Kapitalizm, özellikle Freud sonrası dönemde, bireylerde yoğun bir “başarma” ve “onaylanma” ihtiyacı üretir.

Bireyler sevgi aramaz; “değerli” hissettirilmek ister.
Başarı ve performans, sevginin yerini alır.

Erich Fromm’un uyarısı nettir:

“Modern insan, sevmeyi bilmez; sahip olmayı öğrenir.”

Sevgi, kapitalist özne için vermek değil, alınması gereken bir “ödül”dür.


🎭 3. Jungiyen Bakış: Sevgi, Persona’nın Altına Gömülür

Kapitalist düzende, birey “persona” (toplumsal maske) üzerinden tanımlanır:

  • Başarılı
  • Üretken
  • Güçlü
  • Kontrol sahibi

Ancak sevgi, zayıflık, teslimiyet, savunmasızlık gibi gölge unsurlarıyla iç içedir.

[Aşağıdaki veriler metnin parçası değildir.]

Example two_turns_on_the_same_mentions :
  cursor_writes
    (effects (snd (@cycles Toy.lib
                     [platform (Toy.two_mentions 0); platform (Toy.two_mentions 0)]
                     (Toy.world0 ""))))
  = [102%Z; 103%Z].
Proof. vm_compute. reflexivity. Qed.

End LoopFacts.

Dolayısıyla:

Kapitalist birey, sevgiyle temas etmek için gölgesine inmeli, ama bu sistem onu hep yukarıda tutmak ister.

➡️ Sevgi, bireyin bireyleşme sürecinin bir parçasıdır; ama sistem, bireyleşmeyi değil normatif uyumu teşvik eder.


👨‍👩‍👧‍👦 4. Feminizm ve Duygusal Emek Eleştirisi

Sevgi, çoğunlukla kadınlara atfedilen bir değer alanıdır.

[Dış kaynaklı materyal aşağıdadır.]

(** * Shallow embedding of [src/app.py] (payslip extractor)

    Python [str] values are modelled as Rocq [string]s read in Latin-1:
    every [ascii] character stands for the code point U+0000..U+00FF with
    the same number.  All the literals of the program that the claims touch
    ("Descrição", "Referência", "Mês/Ano", "não") are written with their
    Latin-1 code points.  The one literal character outside that range, the
    en dash of the amount warning, only appears in [aviso_texto], which
    renders warnings as lists of code points. *)

From Stdlib Require Import String Ascii List ZArith QArith Bool Lia.
From Stdlib Require Import Permutation Sorted Lqa.
Import ListNotations.

Open Scope Z_scope.
Open Scope list_scope.

Notation "a +++ b" := (String.append a b) (at level 60, right associativity).

(** ** Characters *)

Definition cp (c : ascii) : N := N_of_ascii c.

Definition ch (n : N) : string := String (ascii_of_N n) EmptyString.

(** [str.isspace] on U+0000..U+00FF; it is also the class [\s] of [re]
    for str patterns. *)
Definition is_space (c : ascii) : bool :=
  let n := cp c in
  ((9 <=? n)%N && (n <=? 13)%N) || ((28 <=? n)%N && (n <=? 31)%N)
  || (n =? 32)%N || (n =? 133)%N || (n =? 160)%N.

(** [\d] on U+0000..U+00FF. *)
Definition is_digit (c : ascii) : bool :=
  let n := cp c in (48 <=? n)%N && (n <=? 57)%N.

(** Line boundaries of [str.splitlines] on U+0000..U+00FF
    (\n \v \f \r \x1c \x1d \x1e \x85). *)
Definition is_line_break (c : ascii) : bool :=
  let n := cp c in
  ((10 <=? n)%N && (n <=? 13)%N) || ((28 <=? n)%N && (n <=? 30)%N)
  || (n =? 133)%N.

Definition is_ascii_lower (c : ascii) : bool :=
  let n := cp c in (97 <=? n)%N && (n <=? 122)%N.

Definition is_ascii_upper (c : ascii) : bool :=
  let n := cp c in (65 <=? n)%N && (n <=? 90)%N.

(** Latin-1 literals used by the program. *)
Definition s_Descricao : string :=
  "Descri" +++ ch 231 +++ ch 227 +++ "o".
Definition s_Referencia : string := "Refer" +++ ch 234 +++ "ncia".
Definition s_MesAno : string := "M" +++ ch 234 +++ "s/Ano".
Definition s_BaseFGTS : string := "Base FGTS".
Definition s_nao : string := "n" +++ ch 227 +++ "o".

(** ** [str] methods *)

Fixpoint lstrip (s : string) : string :=
  match s with
  | EmptyString => EmptyString
  | String c r => if is_space c then lstrip r else s
  end.

Fixpoint rstrip (s : string) : string :=
  match s with
  | EmptyString => EmptyString
  | String c r =>
      let r' := rstrip r in
      if is_space c && String.eqb r' EmptyString then EmptyString
      else String c r'
  end.

(** [txt.strip()] *)
Definition strip (s : string) : string := rstrip (lstrip s).

(** [texto.splitlines()]: "\r\n" is one boundary and a final boundary
    does not open an empty last line. *)
Fixpoint splitlines_aux (s cur : string) : list string :=
  match s with
  | EmptyString => if String.eqb cur EmptyString then [] else [cur]
  | String c r =>
      if (cp c =? 13)%N then
        match r with
        | String c' r' =>
            if (cp c' =? 10)%N then cur :: splitlines_aux r' EmptyString
            else cur :: splitlines_aux r EmptyString
        | EmptyString => [cur]
        end
      else if is_line_break c then cur :: splitlines_aux r EmptyString
      else splitlines_aux r (cur +++ String c EmptyString)
  end.

Definition splitlines (s : string) : list string := splitlines_aux s EmptyString.

(** [re.split(r"\s{2,}", s)].  A match of [\s{2,}] starts at the first
    character of a whitespace run of length at least 2 and, being greedy,
    takes the whole run; runs of length 1 never match.  [ws] holds the
    pending whitespace run. *)
Fixpoint split_ws2_aux (s cur ws : string) : list string :=
  match s with
  | EmptyString =>
      if (2 <=? String.length ws)%nat then [cur; EmptyString] else [cur +++ ws]
  | String c r =>
      if is_space c then split_ws2_aux r cur (ws +++ String c EmptyString)
      else if (2 <=? String.length ws)%nat
      then cur :: split_ws2_aux r (String c EmptyString) EmptyString
      else split_ws2_aux r (cur +++ ws +++ String c EmptyString) EmptyString
  end.

Definition re_split_ws2 (s : string) : list string :=
  split_ws2_aux s EmptyString EmptyString.

(** [str.upper] on U+0000..U+00FF.  ß becomes "SS"; µ (U+00B5) and ÿ
    (U+00FF), whose upper case lies outside U+0000..U+00FF, are kept. *)
Definition upper_char (c : ascii) : string :=
  let n := cp c in
  if is_ascii_lower c then ch (n - 32)
  else if (n =? 223)%N then "SS"
  else if (224 <=? n)%N && (n <=? 254)%N && negb (n =? 247)%N then ch (n - 32)
  else String c EmptyString.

Arlie Hochschild, “duygusal emek” kavramıyla bunu açar:

Kadınlar sevgi, şefkat, empati gibi alanlarda hem aile içinde hem hizmet sektöründe çalışırlar ama bu görünmezdir.

Kapitalizm, sevginin karşılıksız doğasını kullanır, ama onu ödüllendirmez.

➡️ Bu nedenle sevgi, hem cinsiyetlendirilmiş, hem sömürülmüş bir kaynaktır.


📱 5. Postmodern Eleştiri: Sevgi, Simülakr Haline Gelmiştir

(Baudrillard, Zizek, Byung-Chul Han)

Günümüzde sevgi, gerçek ilişkiden çok, temsil edilme biçimidir.

Instagram’da mutlu çift pozu, TikTok’ta ilişki challenge’ları…
Gerçek sevgi değil, “sevgi gösterisi” değer kazanır.

Zizek’e göre:

“Kapitalizm bizi sevgiye değil, onun fantezisine aşık eder.”

Byung-Chul Han ise şöyle der:

“Aşkın yerine ‘beğeni’, arzu yerine ‘erişilebilirlik’ geçmiştir.”


📦 6. Antropolojik Perspektif: Sevgi, Topluluğa Aitken Kaybolur

Kapitalizm, bireyi atomize eder.
Sevgi ise tarihsel olarak toplulukla, ritüelle, bağla var olur.

Modern çağda:

  • Komşuluk yok
  • Aile küçüldü
  • Mahalleler yok
  • Ritüeller çözüldü

Sevgi, artık sadece “çift ilişkisi”ne daraltılmış bir tüketim alanıdır.


❓ Tartışma Soruları:

  • Kapitalizm altında sevgi nasıl ayakta kalabilir?
  • Sevgi, kolektif bir etik olabilir mi?
  • Sadakat ve sevgi, hangi sistemlerde özgür olabilir?